Lost

I feel like writing. It’s been a while but I feel like right now I need to write. I need to release some of this energy that keeps building up inside me. I think it’s my anxiety bubbling up inside me. I feel like I need a release, something to do with this energy but I don’t know how to get it out of my system. Sometimes I feel it inside me and I feel confused, I wonder if I need to get active? Should I dance? Should I sing? Should I go for a walk? I’ve tried these things many times, but still I feel the same. I feel like this feeling won’t ever leave me. I feel like this state is just a constant cycle. I feel lost. I want to move past this.

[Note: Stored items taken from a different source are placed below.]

(** * cvssify: parsing, validation and scoring of CVSS v3.0/3.1 vectors

    A shallow embedding of [src/models.ts], [src/parser.ts],
    [src/validator.ts] and [src/score-calculator.ts], and the properties of
    the pipeline  raw string -> parser -> validator -> score calculator.

    Modelling conventions.
    - A JavaScript string is the list of its UTF-16 code units ([jsstring]);
      [js] gives the code units of an ASCII literal.
    - A JavaScript [Map] is an association list in insertion order
      ([set] overwrites in place, or appends a new key at the end).
    - An object literal used as a table is an association list as well, and
      a property read finds the properties that the literal lists.  The
      source reads its tables at the metric codes of its fixed lists and,
      on validated maps, at legal value codes; none of them names a property
      inherited from the prototype.
    - A [throw] is a value [Error e] of the [result] type; every [throw]
      site of the source has its own constructor of [error].
    - A JavaScript [number] is an exact rational ([Q]): the decimal constants
      of the source denote the rationals they spell, and [+], [*], [/], [**]
      are exact.  [Math.round], [Math.floor] and [%] produce integers ([Z]).
      Two numbers are equal when they are the same rational ([Qeq]). *)

From Stdlib Require Import ZArith NArith QArith Qround Qminmax Lqa Lia.
From Stdlib Require Import List String Ascii Bool.
Import ListNotations.

Set Implicit Arguments.

(* ================================================================= *)
(** ** Strings *)

Definition jsstring := list N.

(** The code units of an ASCII literal. *)
Definition js (s : string) : jsstring :=
  List.map N_of_ascii (list_ascii_of_string s).

Fixpoint jseqb (a b : jsstring) : bool :=
  match a, b with
  | [], [] => true
  | x :: a', y :: b' => N.eqb x y && jseqb a' b'
  | _, _ => false
  end.

(** [s.startsWith(p)] *)
Fixpoint startsWith (p s : jsstring) : bool :=
  match p, s with
  | [], _ => true
  | x :: p', y :: s' => N.eqb x y && startsWith p' s'
  | _ :: _, [] => false
  end.

(** [s.includes(sub)] *)
Fixpoint includes (sub s : jsstring) : bool :=
  startsWith sub s ||
  match s with
  | [] => false
  | _ :: s' => includes sub s'
  end.

(** [s.split(sep)] for a separator of one code unit; the result is never
    empty, and [[].split(sep)] is the one-element array holding the empty
    string. *)
Fixpoint split (sep : N) (s : jsstring) : list jsstring :=
  match s with
  | [] => [[]]
  | c :: s' =>
      if N.eqb c sep then [] :: split sep s'
      else match split sep s' with
           | [] => [[c]]
           | piece :: pieces => (c :: piece) :: pieces
           end
  end.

Each day I keep searching for an answer but nothing seems to come to me. I’m constantly keeping myself going trying to fix it. Trying to find a solution. I keep thinking that this is me keeping myself go. And yes, I am a fighter, but this is me pushing myself forward out of fear. This energy inside me is just spawned from fear. The energy I used to have was one that felt like a flame, one fueled with passion and love. I was the girl who would fight for what I believed in, even if I wasn’t right. I was so stubborn, I was filled with dreams. I wanted to be a singer, an actress, an artist. I had passion, creativity, drive and I wanted to showcase who I was to the world. I lost my way, I lost my voice. But one day I will find it again.